Extended Data Fig. 6 ∣. JAK2^VF macrophages display increased NLRP3 and AIM2 inflammasome activation.

a, b, IL-1β was quantified in medium from mouse BMDMs treated with pdAdT for 6 h (a) or LPS (20 ng ml⁻¹; b) followed by a 1-h incubation with ATP (n = 6 biological replicates, representative of five experiments). Vertical P values are relative to LPS within the same genotype. c, d, IL-1β release from human iPSC-macrophages stimulated with pdAdT (c; n = 12 baseline, n = 6 treatments biological replicates representative of two experiments) and nigericin (d; n = 6 biological replicates, representative of two experiments). Vertical P values are relative to baseline within the same genotype. e, Immunoblot analysis of NLRP3 and AIM2 in protein lysates from BMDMs. f, g, Densiometric quantification of AIM2 (f) and NLRP3 (g; n = 8 biological replicates from four mice per group pooled together). h, Aim2 mRNA expression in BMDMs incubated in the presence of IFNY-neutralizing antibodies for 24 h (n = 6 biological replicates). i, Experimental scheme of atherosclerosis studies conducted in mice with Jak2^VF bone marrow deficient in Nlrp3 or Aim2. j, k, Plasma cholesterol following 12-week WTD in Jak2^VFNlrp3^−/− (j; n = 15 Jak2^VF, n = 19 Jak2^VFNlrp3^−/− mice) and Jak2^VFAim2^−/− mice (k; n = 24 Jak2^VF, n = 25 Jak2^VFAim2^−/− mice). l.

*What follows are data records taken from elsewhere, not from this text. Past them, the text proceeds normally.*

Record buffer_ok (r : Reassembler) : Prop := {
  bo_partials : map_Forall (λ _, partial_ok (ra_max_bytes r) (max_chunks r)) (ra_transfers r);
  bo_count : (size (ra_transfers r) ≤ MAX_CONCURRENT_TRANSFERS)%nat;
  bo_total : total_bytes (ra_transfers r) ≤ 2 * ra_max_bytes r;
}.

Lemma buffer_ok_shrink r m :
  buffer_ok r → m ⊆ ra_transfers r → total_bytes m ≤ total_bytes (ra_transfers r) →
  buffer_ok (with_transfers r m).
Proof.
  intros [Hp Hc Ht] Hsub Hle. split; cbn.
  - intros i p Hi. apply (Hp i). by eapply lookup_weaken.
  - pose proof (map_subseteq_size _ _ Hsub). lia.
  - lia.
Qed.

Lemma buffer_ok_delete r i : buffer_ok r → buffer_ok (with_transfers r (delete i (ra_transfers r))).
Proof. intros. apply buffer_ok_shrink; [done|apply delete_subseteq|apply total_bytes_delete_le]. Qed.

Lemma total_bytes_filter (P : string * Partial → Prop) `{∀ x, Decision (P x)} m :
  total_bytes (filter P m) ≤ total_bytes m.
Proof.
  induction m as [|i p m Hi _ IH] using map_first_key_ind; [by rewrite map_filter_empty|].
  rewrite (total_bytes_insert _ _ _ Hi). destruct (decide (P (i, p))).
  - rewrite map_filter_insert_True by done. rewrite total_bytes_insert; [lia|].
    apply map_lookup_filter_None. by left.
  - rewrite map_filter_insert_False by done. rewrite delete_id by done. lia.
Qed.

Lemma evict_older_ok now age r : buffer_ok r → buffer_ok (evict_older_than now age r).
Proof. intros. apply buffer_ok_shrink; [done|apply map_filter_subseteq|apply total_bytes_filter]. Qed.

(** Storing a chunk keeps the count exact, up to the [usize] limit. *)
Lemma store_chunk_bytes p slot bytes c :
  p_bytes p = held_bytes (p_chunks p) → p_chunks p !! slot = Some c →
  p_bytes (store_chunk p slot bytes) =
    N.min (held_bytes (p_chunks (store_chunk p slot bytes))) usize_max.
Proof.
  intros Hb Hs. pose proof (held_bytes_insert _ _ _ (Some bytes) Hs) as Hi.
  pose proof (held_bytes_insert _ _ _ None Hs) as Hn.
  unfold store_chunk, usize_sub, usize_add. cbn [p_bytes p_chunks]. rewrite Hs.
  destruct c as [prev|]; cbn [default] in *; unfold id in *; change (blen "") with 0 in *; lia.
Qed.

Section bounded.
Context `{Base64} `{MapOrder}.
Hypothesis order_lists : ∀ m, map_order m ≡ₚ map_to_list m.

Lemma min_by_created_in l x : min_by_created l = Some x → x ∈ l ∧ ∀ y, y ∈ l → p_created x.2 ≤ p_created y.2.
Proof.
  revert x. induction l as [|z l IH]; intros x; cbn [min_by_created]; [done|].
  destruct (min_by_created l) as [y|] eqn:E.
  - destruct (IH y eq_refl) as [Hin Hle]. destruct (N.leb_spec (p_created z.2) (p_created y.2)) as [Hz|Hz].
    + intros [= <-]. split; [by left|]. intros w [->|Hw]%elem_of_cons; [lia|]. specialize (Hle w Hw). lia.
    + intros [= <-]. split; [by right|]. intros w [->|Hw]%elem_of_cons; [lia|by apply Hle].
  - intros [= <-]. destruct l as [|y l].
    + split; [by left|]. intros w ->%list_elem_of_singleton. lia.
    + cbn in E. destruct (min_by_created l); [by destruct (_ <=? _)|done].
Qed.

Lemma min_by_created_some l : l ≠ [] → is_Some (min_by_created l).
Proof.
  destruct l as [|x l]; [done|]. intros _. cbn. destruct (min_by_created l); [by destruct (_ <=? _)|done].
Qed.

(** Eviction drops one transfer, none older than it. *)
Lemma evict_oldest_spec m :
  m ≠ ∅ → ∃ k p, m !! k = Some p ∧ evict_oldest m = delete k m ∧
    ∀ k' p', m !! k' = Some p' → p_created p ≤ p_created p'.
Proof.
  intros Hm. destruct (min_by_created_some (map_order m)) as [[k p] E].
  { intros E. apply Hm, map_to_list_empty_iff, Permutation_nil_r. by rewrite <-order_lists, E. }
  destruct (min_by_created_in _ _ E) as [Hin Hle]. exists k, p. split_and!.
  - apply elem_of_map_to_list. by rewrite <-order_lists.
  - unfold evict_oldest. by rewrite E.
  - intros k' p' Hk'. apply (Hle (k', p')). rewrite order_lists. by apply elem_of_map_to_list.
Qed.

(** Making room: the new transfer fits in the count. *)
Lemma make_room_ok r id :
  buffer_ok r →
  let m := if bool_decide (ra_transfers r !! id = None) &&
              (MAX_CONCURRENT_TRANSFERS <=? size (ra_transfers r))%nat
           then evict_oldest (ra_transfers r) else ra_transfers r in
  buffer_ok (with_transfers r m) ∧ m !! id = ra_transfers r !! id ∧
  ∀ p, (size (<[id := p]> m) ≤ MAX_CONCURRENT_TRANSFERS)%nat.
Proof.
  intros Hr m. pose proof (bo_count r Hr) as Hc. unfold m. clear m.
  case_bool_decide as Hid; cbn [andb].
  - destruct (Nat.leb_spec MAX_CONCURRENT_TRANSFERS (size (ra_transfers r))) as [Hfull|Hroom].
    + destruct (evict_oldest_spec (ra_transfers r)) as (k & p & Hk & -> & _).
      { intros E. rewrite E, map_size_empty in Hfull. unfold MAX_CONCURRENT_TRANSFERS in Hfull. lia. }
      split_and!; [by apply buffer_ok_delete| |].
      * apply lookup_delete_ne. congruence.
      * intros q. rewrite map_size_insert_None, map_size_delete, Hk; [unfold MAX_CONCURRENT_TRANSFERS in *; lia|].
        rewrite lookup_delete_ne; [done|congruence].
    + split_and!; [by destruct r|done|]. intros q. rewrite map_size_insert_None by done. lia.
  - split_and!; [by destruct r|done|]. intros q. rewrite map_size_insert.
    destruct (ra_transfers r !! id); cbn; [lia|done].
Qed.

Lemma accept_ok now r id index total data :
  3 * ra_max_bytes r < 2 ^ 64 → buffer_ok r → buffer_ok (accept now r id index total data).1.
Proof.
  intros Hmax Hr. unfold accept. destruct (b64_decode data) as [bytes|]; [|done].
  destruct ((total =? 0) || _ || _) eqn:Hg; [done|].
  apply orb_false_iff in Hg as [[Hz Hi]%orb_false_iff Hs].
  apply N.eqb_neq in Hz. apply N.leb_gt in Hi. apply N.ltb_ge in Hs.
  destruct (match ra_transfers r !! id with Some _ => _ | None => _ end) eqn:Ht.
  { by apply buffer_ok_delete. }
  destruct (make_room_ok r id Hr) as (Hm & Hid & Hsize).
  set (m := if _ : bool then evict_oldest _ else _) in *. clearbody m. cbv zeta.
  set (e0 := default _ (m !! id)).
  assert (List.length (p_chunks e0) = N.to_nat (p_total e0) ∧ p_bytes e0 = held_bytes (p_chunks e0) ∧
          p_total e0 = total) as (Hl & Hb & Hto).
  { unfold e0. rewrite Hid. destruct (ra_transfers r !! id) as [p|] eqn:Ep; cbn.
    - destruct (bo_partials r Hr id p Ep). apply negb_false_iff, N.eqb_eq in Ht. done.
    - by rewrite length_replicate, held_bytes_replicate. }
  assert (is_Some (p_chunks e0 !! N.to_nat index)) as [c Hslot] by (apply lookup_lt_is_Some; lia).
  set (e := store_chunk e0 _ bytes).
  assert (buffer_ok (with_transfers r (delete id (<[id := e]> m)))) as Hdel.
  { rewrite delete_insert_eq. by apply (buffer_ok_delete (with_transfers r m)). }
  destruct (N.ltb_spec (ra_max_bytes r) (p_bytes e)) as [|Hle]; [done|].
  destruct (N.ltb_spec (usize_mul (ra_max_bytes r) 2) (buffered (<[id := e]> m))) as [|Hbuf]; [done|].
  destruct (is_complete e) eqn:Hc; [done|]. cbn [fst].
  assert (p_bytes e = held_bytes (p_chunks e)) as Hb'.
  { pose proof (store_chunk_bytes e0 (N.to_nat index) bytes c Hb Hslot) as Hsb. fold e in Hsb.
    unfold usize_max, u64_max in Hsb. lia. }
  assert (List.length (p_chunks e) = N.to_nat (p_total e)) as Hl' by (cbn; by rewrite length_insert).
  split; cbn [with_transfers ra_transfers ra_max_bytes].
  - apply map_Forall_insert_2; [|by apply (bo_partials _ Hm)]. split; [done| |done..].
    change (p_total e) with (p_total e0). rewrite Hto. split; [lia|exact Hs].
  - apply Hsize.
  - pose proof (total_bytes_insert_le m id e). pose proof (bo_total _ Hm) as Hmt. cbn in Hmt.
    rewrite buffered_total, N.mod_small in Hbuf by lia. unfold usize_mul in Hbuf. lia.
Qed.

Representative immunofluorescence image of aortic roots stained for DAPI (blue) and AIM2 (magenta). Yellow dashed lines, lesions; scale bars, 50 μm. m, Quantification of AIM2 mean fluorescence intensity in lesions (n = 16 control, n = 18 Jak2^VF mice). Mean ± s.e.m.; two-way ANOVA followed by Tukey’s post hoc test (a–d), one-way ANOVA followed by Tukey’s post hoc test (h), two-tailed t-test (j, k), two-tailed Mann–Whitney test (f, g, m).